Giving Students an Easy Access to Line Courses and E-learning Platforms

Fabrice Moutte, Chief Information Officer at Sorbonne Université

Fabrice Moutte, Chief Information Officer at Sorbonne Université

As a result of Sorbonne Université's commitments and the hybridization of courses following the pandemic and lockdowns, demand for access to teaching resources and e-learnings has only grown. The logical consequence of this is to make access easier for our students.

Drawing the Landscape of Digital Pedagogy

Sorbonne Université is a research-intensive university created by the merger of Pierre et Marie Curie University (Paris 6) and Paris Sorbonne (Paris 4). Since 2018, the university has been delivering courses, some of them online, to students in the humanities, science, and medicine. As expected, more and more of these students have applied for a double degree. At the same time, Sorbonne Université and its seven European partner universities have contributed to the development of courses and shared courses within the 4EU+ alliance.

These two commitments generate the same demand for simplified access to resources without requiring the same technological approach. One of the keys to resolution is knowing who's where...and by 'who,' we mean which digital identity.

Solving cross-disciplinary issues

At Sorbonne University, we are fortunate to have centralized authentication. However, to improve the user experience when accessing online courses, and following the merger of the two universities, we had to modify the practices of our digital pedagogy teams. For a long time, they had been in charge of our LMS platforms and had been using their own authentication systems. We aligned their practices to use a single common authentication system and a single identifier. While using a central authentication service within a Moodle e-learning platform is fairly straightforward, changing the habits of digital pedagogy teams is no mean feat. They have to abandon their historical authentication systems in favor of a shared, mutualized, but uncontrolled technology. In order to do so, our IT department has delivered a technical and functional umbrella - using a Moodle hub with common central authentication. Then, as a proof of concept, it has been connected with one of the seven Moodle platforms in one of our faculties, allowing then our students and teachers to navigate fluently throughout the different Moodle servers without having to reauthenticate every time. With this success, the others were enrolled.

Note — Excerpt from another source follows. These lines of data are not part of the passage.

Lemma shr_exact m e n :
  0 <= m -> 0 <= n ->
  shr_m (shr (Build_shr_record m false false) e n).1 = m / 2 ^ n /\
  (shr (Build_shr_record m false false) e n).2 = e + n.
Proof.
  intros Hm Hn. destruct n as [|k|k]; simpl; [|..|lia].
  - rewrite Z.div_1_r. lia.
  - split; [|done]. by rewrite iter_pos_shr_1_m.
Qed.

Lemma round_nearest_even_range m l :
  m <= round_nearest_even m l <= m + 1.
Proof. destruct l as [|[]]; simpl; try destruct (Z.even m); lia. Qed.

Lemma fexp_normal e : -1021 <= e -> fexp prec emax e = e - 53.
Proof. unfold fexp, emin, prec, emax. lia. Qed.

(** Rounding a mantissa of at least 53 bits whose result is a normal
    number: the result has a 53-bit mantissa, and its exponent is the one
    that drops the extra bits, or one more after a carry. *)
Lemma binary_round_aux_normal mx ex :
  let d := Z.pos (digits2_pos mx) in
  53 <= d -> -1074 <= ex + d - 53 -> ex + d - 52 <= 971 ->
  exists m e,
    binary_round_aux prec emax false (Z.pos mx) ex loc_Exact
      = S754_finite false m e /\
    2 ^ 52 <= Z.pos m < 2 ^ 53 /\
    ex + d - 53 <= e <= ex + d - 52.
Proof.
  intros d Hd Hlo Hhi. destruct (digits2_pos_bounds mx) as [Hl Hu]. fold d in Hl, Hu.
  unfold binary_round_aux, shr_fexp. simpl Zdigits2. fold d.
  rewrite fexp_normal by lia. simpl shr_record_of_loc.
  destruct (shr_exact (Z.pos mx) ex (d + ex - 53 - ex)) as [Hm1 He1]; [lia..|].
  destruct (shr _ ex _) as [mrs1 e1]. simpl in Hm1, He1.
  replace (d + ex - 53 - ex) with (d - 53) in Hm1, He1 by lia.
  assert (Hpow : 2 ^ d = 2 ^ 53 * 2 ^ (d - 53)).
  { rewrite <- Z.pow_add_r by lia. f_equal. lia. }
  assert (Hpow' : 2 ^ (d - 1) = 2 ^ 52 * 2 ^ (d - 53)).
  { rewrite <- Z.pow_add_r by lia. f_equal. lia. }
  assert (Hp : 0 < 2 ^ (d - 53)) by (apply Z.pow_pos_nonneg; lia).
  assert (Hr1 : 2 ^ 52 <= shr_m mrs1 < 2 ^ 53).
  { rewrite Hm1. split.
    - apply Z.div_le_lower_bound; lia.
    - apply Z.div_lt_upper_bound; lia. }
  pose proof (round_nearest_even_range (shr_m mrs1) (loc_of_shr_record mrs1)) as Hr2.
  destruct (round_nearest_even _ _) as [|q|q] eqn:Eq; [lia| |lia].
  simpl Zdigits2.
  assert (Hq : 53 <= Z.pos (digits2_pos q) <= 54).
  { split.
    - pose proof (digits2_pos_lower q 52). lia.
    - apply digits2_pos_upper; lia. }
  rewrite fexp_normal by lia. simpl shr_record_of_loc.
  destruct (shr_exact (Z.pos q) e1 (Z.pos (digits2_pos q) + e1 - 53 - e1))
    as [Hm2 He2]; [lia..|].
  destruct (shr _ e1 _) as [mrs2 e2]. simpl in Hm2, He2.
  replace (Z.pos (digits2_pos q) + e1 - 53 - e1)
    with (Z.pos (digits2_pos q) - 53) in Hm2, He2 by lia.
  assert (Hr3 : 2 ^ 52 <= shr_m mrs2 < 2 ^ 53).
  { rewrite Hm2. destruct (decide (Z.pos (digits2_pos q) = 53)) as [E|E].
    - rewrite E. change (2 ^ (53 - 53)) with 1. rewrite Z.div_1_r.
      destruct (digits2_pos_bounds q) as [_ Hq']. rewrite E in Hq'. lia.
    - replace (Z.pos (digits2_pos q)) with 54 by lia.
      change (2 ^ (54 - 53)) with 2.
      destruct (digits2_pos_bounds q) as [Hq' _].
      replace (Z.pos (digits2_pos q)) with 54 in Hq' by lia.
      change (54 - 1) with 53 in Hq'.
      assert (Z.pos q = 2 ^ 53) as -> by lia. done. }
  destruct (shr_m mrs2) as [|m|m] eqn:Em; [lia| |lia].
  assert (Hle : (e2 <=? emax - prec) = true).
  { apply Z.leb_le. unfold emax, prec. lia. }
  rewrite Hle. exists m, e2. split_and!; [done|lia..].
Qed.

Lemma Pos_iter_xO p k : Z.pos (Pos.iter xO p k) = Z.pos p * 2 ^ Z.pos k.
Proof.
  induction k as [|k IH] using Pos.peano_ind.
  - simpl. lia.
  - rewrite Pos.iter_succ, Pos2Z.inj_xO, IH, Pos2Z.inj_succ, Z.pow_succ_r by lia.
    lia.
Qed.

(** [static_cast<double>] of a positive 64-bit integer is a normal number
    whose exponent follows the bit length of the integer. *)
Lemma to_double_pos p :
  Z.pos p < 2 ^ 64 ->
  exists m e,
    to_double (Z.pos p) = S754_finite false m e /\
    2 ^ 52 <= Z.pos m < 2 ^ 53 /\
    Z.pos (digits2_pos p) - 53 <= e <= Z.pos (digits2_pos p) - 52.
Proof.
  intros Hp. destruct (digits2_pos_bounds p) as [Hl Hu].
  assert (Hd : Z.pos (digits2_pos p) <= 64) by (apply digits2_pos_upper; lia).
  unfold to_double, binary_normalize, binary_round.
  rewrite fexp_normal by lia. unfold shl_align.
  destruct (Z.pos (digits2_pos p) + 0 - 53 - 0) as [|k|k] eqn:Ek.
  - destruct (binary_round_aux_normal p 0) as (m & e & -> & Hm & He); [lia..|].
    exists m, e. split_and!; [done|lia..].
  - destruct (binary_round_aux_normal p 0) as (m & e & -> & Hm & He); [lia..|].
    exists m, e. split_and!; [done|lia..].
  - pose proof (Pos_iter_xO p k) as Hz.
    assert (Hk : Z.pos k = 53 - Z.pos (digits2_pos p)) by lia.
    assert (H53 : 2 ^ 53 = 2 ^ Z.pos (digits2_pos p) * 2 ^ Z.pos k).
    { rewrite <- Z.pow_add_r by lia. f_equal. lia. }
    assert (H52 : 2 ^ 52 = 2 ^ (Z.pos (digits2_pos p) - 1) * 2 ^ Z.pos k).
    { rewrite <- Z.pow_add_r by lia. f_equal. lia. }
    assert (Hpk : 0 < 2 ^ Z.pos k) by (apply Z.pow_pos_nonneg; lia).
    assert (Hdz : Z.pos (digits2_pos (Pos.iter xO p k)) = 53).
    { apply Z.le_antisymm.
      - apply digits2_pos_upper; [lia|]. rewrite Hz, H53. nia.
      - pose proof (digits2_pos_lower (Pos.iter xO p k) 52) as Hlow.
        assert (2 ^ 52 <= Z.pos (Pos.iter xO p k)); [|lia].
        rewrite Hz, H52. nia. }
    destruct (binary_round_aux_normal (Pos.iter xO p k)
                (Z.pos (digits2_pos p) + 0 - 53))
      as (m & e & -> & Hm & He); rewrite ?Hdz; [lia..|].
    rewrite Hdz in He. exists m, e. split_and!; [done|lia..].
Qed.

(** When the load test succeeds the capacity is below eight times the size. *)
Lemma load_exceeded_bound c s :
  0 < c < 2 ^ 64 -> 0 <= s < 2 ^ 64 -> load_exceeded c s = true -> c < 8 * s.
Proof.
  intros Hc Hs. destruct c as [|pc|pc]; [lia| |lia].
  destruct (to_double_pos pc) as (mc & ec & Ec & Hmc & Hec); [lia|].
  unfold load_exceeded. rewrite Ec. unfold SFmul, kLoadFactor. simpl xorb.
  set (m0 := 8106479329266893%positive).
  assert (Hm0 : 2 ^ 52 <= Z.pos m0 < 2 ^ 53) by (unfold m0; lia).
  assert (Hprod : 105 <= Z.pos (digits2_pos (mc * m0)) <= 106).
  { split.
    - pose proof (digits2_pos_lower (mc * m0) 104) as Hlow.
      assert (2 ^ 104 <= Z.pos (mc * m0)); [|lia].
      rewrite Pos2Z.inj_mul. change (2 ^ 104) with (2 ^ 52 * 2 ^ 52). nia.
    - apply digits2_pos_upper; [lia|].
      rewrite Pos2Z.inj_mul. change (2 ^ 106) with (2 ^ 53 * 2 ^ 53). nia. }
  pose proof (digits2_pos_upper pc 64) as Hdc.
  destruct (binary_round_aux_normal (mc * m0) (ec + -53))
    as (mp & ep & -> & Hmp & Hep); [lia..|].
  destruct s as [|ps|ps]; [done| |lia].
  destruct (to_double_pos ps) as (ms & es & -> & Hms & Hes); [lia|].
  unfold SFleb, SFcompare.
  destruct (Z.compare_spec ep es) as [E|E|E]; [| |done]; intros _.
  all: destruct (digits2_pos_bounds pc) as [_ Hpc].
  all: destruct (digits2_pos_bounds ps) as [Hps _].
  all: assert (Hdd : Z.pos (digits2_pos pc) <= Z.pos (digits2_pos ps) - 1 + 3) by lia.
  all: assert (Hpw : 2 ^ Z.pos (digits2_pos pc)
                     <= 2 ^ (Z.pos (digits2_pos ps) - 1 + 3))
         by (apply Z.pow_le_mono_r; lia).
  all: rewrite Z.pow_add_r in Hpw by lia.
  all: change (2 ^ 3) with 8 in Hpw; lia.
Qed.

(** The value of the rounded number is within one unit of its last place
    of the value rounded. *)
Lemma binary_round_aux_value mx ex :
  let d := Z.pos (digits2_pos mx) in
  53 <= d -> -1074 <= ex + d - 53 -> ex + d - 52 <= 971 ->
  exists m e,
    binary_round_aux prec emax false (Z.pos mx) ex loc_Exact
      = S754_finite false m e /\
    2 ^ 52 <= Z.pos m < 2 ^ 53 /\
    ex + d - 53 <= e <= ex + d - 52 /\
    Z.pos mx - 2 ^ (e - ex) <= Z.pos m * 2 ^ (e - ex) <= Z.pos mx + 2 ^ (e - ex).
Proof.
  intros d Hd Hlo Hhi. destruct (digits2_pos_bounds mx) as [Hl Hu]. fold d in Hl, Hu.
  unfold binary_round_aux, shr_fexp. simpl Zdigits2. fold d.
  rewrite fexp_normal by lia. simpl shr_record_of_loc.
  destruct (shr_exact (Z.pos mx) ex (d + ex - 53 - ex)) as [Hm1 He1]; [lia..|].
  destruct (shr _ ex _) as [mrs1 e1]. simpl in Hm1, He1.
  replace (d + ex - 53 - ex) with (d - 53) in Hm1, He1 by lia.
  assert (Hpow : 2 ^ d = 2 ^ 53 * 2 ^ (d - 53)).
  { rewrite <- Z.pow_add_r by lia. f_equal. lia. }
  assert (Hpow' : 2 ^ (d - 1) = 2 ^ 52 * 2 ^ (d - 53)).
  { rewrite <- Z.pow_add_r by lia. f_equal. lia. }
  assert (Hp : 0 < 2 ^ (d - 53)) by (apply Z.pow_pos_nonneg; lia).
  assert (Hr1 : 2 ^ 52 <= shr_m mrs1 < 2 ^ 53).
  { rewrite Hm1. split.
    - apply Z.div_le_lower_bound; lia.
    - apply Z.div_lt_upper_bound; lia. }
  assert (Hfl : shr_m mrs1 * 2 ^ (d - 53) <= Z.pos mx
                < (shr_m mrs1 + 1) * 2 ^ (d - 53)).
  { rewrite Hm1. split.
    - rewrite Z.mul_comm. apply Z.mul_div_le. lia.
    - rewrite Z.mul_comm. apply Z.mul_succ_div_gt. lia. }
  pose proof (round_nearest_even_range (shr_m mrs1) (loc_of_shr_record mrs1)) as Hr2.
  destruct (round_nearest_even _ _) as [|q|q] eqn:Eq; [lia| |lia].
  simpl Zdigits2.
  assert (Hq : 53 <= Z.pos (digits2_pos q) <= 54).
  { split.
    - pose proof (digits2_pos_lower q 52). lia.
    - apply digits2_pos_upper; lia. }
  rewrite fexp_normal by lia. simpl shr_record_of_loc.
  destruct (shr_exact (Z.pos q) e1 (Z.pos (digits2_pos q) + e1 - 53 - e1))
    as [Hm2 He2]; [lia..|].
  destruct (shr _ e1 _) as [mrs2 e2]. simpl in Hm2, He2.
  replace (Z.pos (digits2_pos q) + e1 - 53 - e1)
    with (Z.pos (digits2_pos q) - 53) in Hm2, He2 by lia.
  assert (Hval : shr_m mrs2 * 2 ^ (Z.pos (digits2_pos q) - 53) = Z.pos q /\
                 2 ^ 52 <= shr_m mrs2 < 2 ^ 53).
  { rewrite Hm2. destruct (decide (Z.pos (digits2_pos q) = 53)) as [E|E].
    - rewrite E. change (2 ^ (53 - 53)) with 1. rewrite Z.div_1_r.
      destruct (digits2_pos_bounds q) as [_ Hq']. rewrite E in Hq'. lia.
    - replace (Z.pos (digits2_pos q)) with 54 by lia.
      change (2 ^ (54 - 53)) with 2.
      destruct (digits2_pos_bounds q) as [Hq' _].
      replace (Z.pos (digits2_pos q)) with 54 in Hq' by lia.
      change (54 - 1) with 53 in Hq'.
      assert (Z.pos q = 2 ^ 53) as -> by lia. done. }
  destruct Hval as [Hval Hr3].
  destruct (shr_m mrs2) as [|m|m] eqn:Em; [lia| |lia].
  assert (Hle : (e2 <=? emax - prec) = true).
  { apply Z.leb_le. unfold emax, prec. lia. }
  rewrite Hle. exists m, e2. split_and!; [done|lia..| |].
  all: replace (e2 - ex)
         with ((Z.pos (digits2_pos q) - 53) + (d - 53)) by lia.
  all: rewrite Z.pow_add_r by lia.
  all: assert (Hp2 : 1 <= 2 ^ (Z.pos (digits2_pos q) - 53))
         by (apply (Z.pow_le_mono_r 2 0); lia).
  all: rewrite Z.mul_assoc, Hval; nia.
Qed.

Lemma to_double_value p :
  Z.pos p < 2 ^ 64 ->
  exists m e,
    to_double (Z.pos p) = S754_finite false m e /\
    2 ^ 52 <= Z.pos m < 2 ^ 53 /\
    Z.pos (digits2_pos p) - 53 <= e <= Z.pos (digits2_pos p) - 52 /\
    Z.pos p * 2 ^ 53 - 2 ^ (e + 53) <= Z.pos m * 2 ^ (e + 53)
      <= Z.pos p * 2 ^ 53 + 2 ^ (e + 53).
Proof.
  intros Hp. destruct (digits2_pos_bounds p) as [Hl Hu].
  assert (Hd : Z.pos (digits2_pos p) <= 64) by (apply digits2_pos_upper; lia).
  unfold to_double, binary_normalize, binary_round.
  rewrite fexp_normal by lia. unfold shl_align.
  assert (Hbig : 53 <= Z.pos (digits2_pos p) ->
    exists m e,
      binary_round_aux prec emax false (Z.pos p) 0 loc_Exact
        = S754_finite false m e /\
      2 ^ 52 <= Z.pos m < 2 ^ 53 /\
      Z.pos (digits2_pos p) - 53 <= e <= Z.pos (digits2_pos p) - 52 /\
      Z.pos p * 2 ^ 53 - 2 ^ (e + 53) <= Z.pos m * 2 ^ (e + 53)
        <= Z.pos p * 2 ^ 53 + 2 ^ (e + 53)).
  { intros H53.
    destruct (binary_round_aux_value p 0) as (m & e & -> & Hm & He & Hv); [lia..|].
    exists m, e. split_and!; [done|lia..| |].
    all: rewrite Z.sub_0_r in Hv; rewrite Z.pow_add_r by lia; nia. }
  destruct (Z.pos (digits2_pos p) + 0 - 53 - 0) as [|k|k] eqn:Ek.
  - apply Hbig. lia.
  - apply Hbig. lia.
  - pose proof (Pos_iter_xO p k) as Hz.
    assert (Hk : Z.pos k = 53 - Z.pos (digits2_pos p)) by lia.
    assert (H53 : 2 ^ 53 = 2 ^ Z.pos (digits2_pos p) * 2 ^ Z.pos k).
    { rewrite <- Z.pow_add_r by lia. f_equal. lia. }
    assert (H52 : 2 ^ 52 = 2 ^ (Z.pos (digits2_pos p) - 1) * 2 ^ Z.pos k).
    { rewrite <- Z.pow_add_r by lia. f_equal. lia. }
    assert (Hpk : 0 < 2 ^ Z.pos k) by (apply Z.pow_pos_nonneg; lia).
    assert (Hpd : 0 < 2 ^ Z.pos (digits2_pos p)) by (apply Z.pow_pos_nonneg; lia).
    assert (Hdz : Z.pos (digits2_pos (Pos.iter xO p k)) = 53).
    { apply Z.le_antisymm.
      - apply digits2_pos_upper; [lia|]. rewrite Hz, H53. nia.
      - pose proof (digits2_pos_lower (Pos.iter xO p k) 52) as Hlow.
        assert (2 ^ 52 <= Z.pos (Pos.iter xO p k)); [|lia].
        rewrite Hz, H52. nia. }
    destruct (binary_round_aux_value (Pos.iter xO p k)
                (Z.pos (digits2_pos p) + 0 - 53))
      as (m & e & -> & Hm & He & Hv); rewrite ?Hdz; [lia..|].
    rewrite Hdz in He. exists m, e. split_and!; [done|lia..| |].
    all: replace (e - (Z.pos (digits2_pos p) + 0 - 53))
           with (e + Z.pos k) in Hv by lia.
    all: rewrite Hz in Hv.
    all: replace (e + 53) with ((e + Z.pos k) + Z.pos (digits2_pos p)) by lia.
    all: rewrite Z.pow_add_r by lia.
    all: rewrite H53; nia.
Qed.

The keys to success in implementing this new process were to listen to the business without focusing on their fears, to understand Moodle technology and its possibilities, to define an integration standard with a shared and unique identifier per digital identity, and to deal with data recovery.

Solving the Issue of Course Sharing and Access between Universities

While the issue of authentication and the sharing of identifying data was relatively straightforward within our university, within the 4EU+ alliance, the issue is on a whole new level; while we can share our courses and have student exchange programs, despite local legislation in each state, we share little or no identifying data about our students or our courses. Another constraint at the start of this long-term project was to keep the courses strictly on the e-learning platforms of each university. It was also important not to change the way professors used these platforms. In this sharing model, the key is to be able to give an identified user access to a course on a platform that doesn't know him.

"While using a central authentication service within a Moodle e-learning platform is fairly straightforward, changing the habits of digital pedagogy teams is no mean feat"

First, we had to deal with access to a shared authentication space. Three years ago, not all the universities in the alliance were using EduGAIN despite the apparent simplicity of registering students directly in local student information systems. This is neither simple for users, who have to know several accounts, passwords, and sometimes mailbox addresses, nor effective in terms of cybersecurity. So, the first step was to convince and help those universities not using EduGAIN of its advantages.

The next step, the second, was to set up a hub - also known as an umbrella - to interconnect the e-learning platforms of each of our universities. This platform hosts authentication via EduGAIN and sits behind a private discovery service open only to our universities. As users are not well known to the local SIS and e-learning platforms, we rely on Learning Tool Interoperability (LTI). This standard enables authentication and course information to be exchanged between learning platforms.

The third and final step was to establish a link with LTI on each of our e-learning platforms and on the common 4EU+ platform. In addition, each of the shared courses receives a code to enable access by any student who needs it.

Feedback and Improvement

As often happens, managing change is no easy task. Convincing, reassuring, and transforming human processes requires time, pedagogy and a great deal of empathy. But that's the most rewarding and amazing part of the job.

On a technical level, to improve the user experience of our students at Sorbonne Université, we're going to work on the coupling between the courses they've registered for and those we know about in our student information system and the digital learning stored in our e-learning platforms for these courses. All this data is accessible via our own directory service, using scopes within OpenID connect authentication.

Within the alliance, it will be productive to promote the use of LTI version 1.3, which embeds identifying data and thus helps to reconcile local information with shared ones.

At the end of the day, working towards real adoption of this complete LTI 1.3 standard by all publishers, as well as defining interface contracts for identities and courses in the digital education sector, remains a daunting task.